Battery Howe-Wagner (1895–1920) was one of seventeen gun batteries developed in the Endicott Board period which
formed the Coastal Artillery defenses at Fort Winfield Scott in the Presidio of San Francisco. It was charged with the coastal and harbor defenses of the City of San Francisco and the San Francisco Bay.

==History==
Originally named Battery Howe, the battery was built to provide both seaward and harbor defenses against enemy warships. Completed in 1895, the battery consisted of four pits, each armed with four 12-inch mortars. The guns had a range of approximately 8 miles.
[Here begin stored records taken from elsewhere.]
(* ===== verification/MsgQueue.v ===== *)
(** * [rtc_base/thread.cc]: the message queue of a thread

    Messages wait in a list ([messages_]), in a priority queue ordered by the
    time they are due ([delayed_messages_]) or, after [Peek], in [msgPeek_].
    Any thread may post; one thread takes messages out with [Get].  What happens
    inside one critical section is one Definition here, so the steps of several
    threads can be put in any order ([do_op]).

    The payload of a message and the objects that [Dispose] posts live on a heap:
    [delete] removes the cell and a second [delete] is [Ub UseAfterFree].  The
    waits on the socket server, the clock and what the other threads do during a
    wait are arguments ([turn]); [OnMessage] of a handler is an argument. *)

From stdpp Require Import sorting.
From S2P Require Import Prelude CLib StdHeap.
#[local] Open Scope Z_scope.
#[local] Open Scope xrtc_scope.

(** ** Data *)

Record Location := MkLocation { function_name_ : string; file_name_ : string; line_number_ : Z }.
#[export] Instance Location_eq_dec : EqDecision Location.
Proof. solve_decision. Defined.

Definition Location_default : Location := MkLocation "Unknown" "Unknown" (-1).

(** A [MessageData]: of no further interest, or the [DisposeData] that deletes
    its object when it is deleted. *)
Inductive MessageData := Payload | DisposeData (data_ : loc).
#[export] Instance MessageData_eq_dec : EqDecision MessageData.
Proof. solve_decision. Defined.

Definition MQID_ANY : Z := u32 (-1).
Definition MQID_DISPOSE : Z := u32 (-2).
Definition kForever : Z := -1.
Definition kSlowDispatchLoggingThreshold : Z := 50.

Record Message := MkMessage {
  posted_from : Location;
  phandler : option loc;
  message_id : Z;
  pdata : option loc;
}.
#[export] Instance Message_eq_dec : EqDecision Message.
Proof. solve_decision. Defined.

Definition Message_default : Message := MkMessage Location_default None 0 None.

Definition Match (m : Message) (handler : option loc) (id : Z) : bool :=
  (bool_decide (handler = None) || bool_decide (handler = phandler m)) &&
  ((id =? MQID_ANY) || (id =? message_id m)).

Record DelayedMessage := MkDelayed {
  delay_ms_ : Z;
  run_time_ms_ : Z;
  message_number_ : Z;
  msg_ : Message;
}.

(** operator<: the message that is due later is the smaller one, so that the
    top of the priority queue is the one that is due first. *)
Definition delayed_lt (a b : DelayedMessage) : bool :=
  (run_time_ms_ b <? run_time_ms_ a) ||
  ((run_time_ms_ b =? run_time_ms_ a) && (message_number_ b <? message_number_ a)).

(** A thread's queue, with the heap of payloads and disposable objects, the
    number of times the socket server was woken up and the waits it was asked
    for. *)
Record Thread := MkThread {
  fPeekKeep_ : bool;
  msgPeek_ : Message;
  messages_ : list Message;
  delayed_messages_ : list DelayedMessage;
  delayed_next_num_ : Z;
  fInitialized_ : bool;
  fDestroyed_ : bool;
  stop_ : Z;
  dispatch_warning_ms_ : Z;
  wakeups : Z;
  waits : list (Z * bool);
  data : gmap loc MessageData;
  objects : gset loc;
}.

Definition Thread_ctor (d : gmap loc MessageData) (o : gset loc) : Thread :=
  MkThread false Message_default [] [] 0 false false 0 kSlowDispatchLoggingThreshold 0 [] d o.

Definition set_peek (k : bool) (m : Message) (t : Thread) : Thread :=
  MkThread k m (messages_ t) (delayed_messages_ t) (delayed_next_num_ t) (fInitialized_ t)
    (fDestroyed_ t) (stop_ t) (dispatch_warning_ms_ t) (wakeups t) (waits t) (data t) (objects t).
Definition set_messages (ms : list Message) (t : Thread) : Thread :=
  MkThread (fPeekKeep_ t) (msgPeek_ t) ms (delayed_messages_ t) (delayed_next_num_ t) (fInitialized_ t)
    (fDestroyed_ t) (stop_ t) (dispatch_warning_ms_ t) (wakeups t) (waits t) (data t) (objects t).
Definition set_delayed (ds : list DelayedMessage) (n : Z) (t : Thread) : Thread :=
  MkThread (fPeekKeep_ t) (msgPeek_ t) (messages_ t) ds n (fInitialized_ t)
    (fDestroyed_ t) (stop_ t) (dispatch_warning_ms_ t) (wakeups t) (waits t) (data t) (objects t).
Definition set_stop (v : Z) (t : Thread) : Thread :=
  MkThread (fPeekKeep_ t) (msgPeek_ t) (messages_ t) (delayed_messages_ t) (delayed_next_num_ t)
    (fInitialized_ t) (fDestroyed_ t) v (dispatch_warning_ms_ t) (wakeups t) (waits t) (data t) (objects t).
Definition set_life (i d : bool) (t : Thread) : Thread :=
  MkThread (fPeekKeep_ t) (msgPeek_ t) (messages_ t) (delayed_messages_ t) (delayed_next_num_ t)
    i d (stop_ t) (dispatch_warning_ms_ t) (wakeups t) (waits t) (data t) (objects t).
Definition set_memory (n : Z) (d : gmap loc MessageData) (o : gset loc) (t : Thread) : Thread :=
  MkThread (fPeekKeep_ t) (msgPeek_ t) (messages_ t) (delayed_messages_ t) (delayed_next_num_ t)
    (fInitialized_ t) (fDestroyed_ t) (stop_ t) (dispatch_warning_ms_ t) n (waits t) d o.

Definition set_waits (w : list (Z * bool)) (t : Thread) : Thread :=
  MkThread (fPeekKeep_ t) (msgPeek_ t) (messages_ t) (delayed_messages_ t) (delayed_next_num_ t)
    (fInitialized_ t) (fDestroyed_ t) (stop_ t) (dispatch_warning_ms_ t) (wakeups t) w (data t) (objects t).
Definition set_warning (w : Z) (t : Thread) : Thread :=
  MkThread (fPeekKeep_ t) (msgPeek_ t) (messages_ t) (delayed_messages_ t) (delayed_next_num_ t)
    (fInitialized_ t) (fDestroyed_ t) (stop_ t) w (wakeups t) (waits t) (data t) (objects t).

(** ** Operations *)

Section ops.
Context `{StdHeap}.

(** [delete pdata]; deleting a [DisposeData] deletes its object. *)
Definition delete_object (o : loc) : M Thread unit :=
  t ← get;
  if decide (o ∈ objects t) then put (set_memory (wakeups t) (data t) (objects t ∖ {[o]}) t)
  else ub_ UseAfterFree.
Definition delete_data (p : option loc) : M Thread unit :=
  match p with
  | None => mret tt
  | Some l =>
      t ← get;
      match data t !! l with
      | None => ub_ UseAfterFree
      | Some d =>
          _ ← (match d with Payload => mret tt | DisposeData o => delete_object o end);
          modify (fun t => set_memory (wakeups t) (delete l (data t)) (objects t) t)
      end
  end.

Definition WakeUpSocketServer : M Thread unit :=
  modify (fun t => set_memory (wakeups t + 1) (data t) (objects t) t).

Definition Quit : M Thread unit := _ ← modify (set_stop 1); WakeUpSocketServer.
Definition IsQuitting : M Thread bool := t ← get; mret (negb (stop_ t =? 0)).
Definition Restart : M Thread unit := modify (set_stop 0).

Definition Post (from : Location) (h : option loc) (id : Z) (p : option loc) : M Thread unit :=
  quitting ← IsQuitting;
  if (quitting : bool) then delete_data p
  else
    _ ← modify (fun t => set_messages (messages_ t ++ [MkMessage from h id p]) t);
    WakeUpSocketServer.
In 1902 the battery was divided—the two eastern pits retained the name Battery Howe and the two western pits were renamed Battery Arthur Wagner. Designed in the shaped of a cross, this type of battery is called an "Abbott Cross" after General Henry Larcom Abbot, Corps of Engineers, who advocated the use of mortars for seacoast defense. By contrast, the four other mortar batteries in the Harbor Defenses of San Francisco are linear in design. This battery had a 360-degree field of fire and could target the beaches in its range in addition to water. The mortars were dismounted in 1920.

==Naming==
Battery Howe was named in honor of Colonel Albion P. Howe, Fourth Artillery, a veteran of the Mexican–American War and the American Civil War who also served in San Francisco.

Battery Wagner was named in honor of Colonel Arthur L. Wagner, military secretary who served in the Spanish–American War.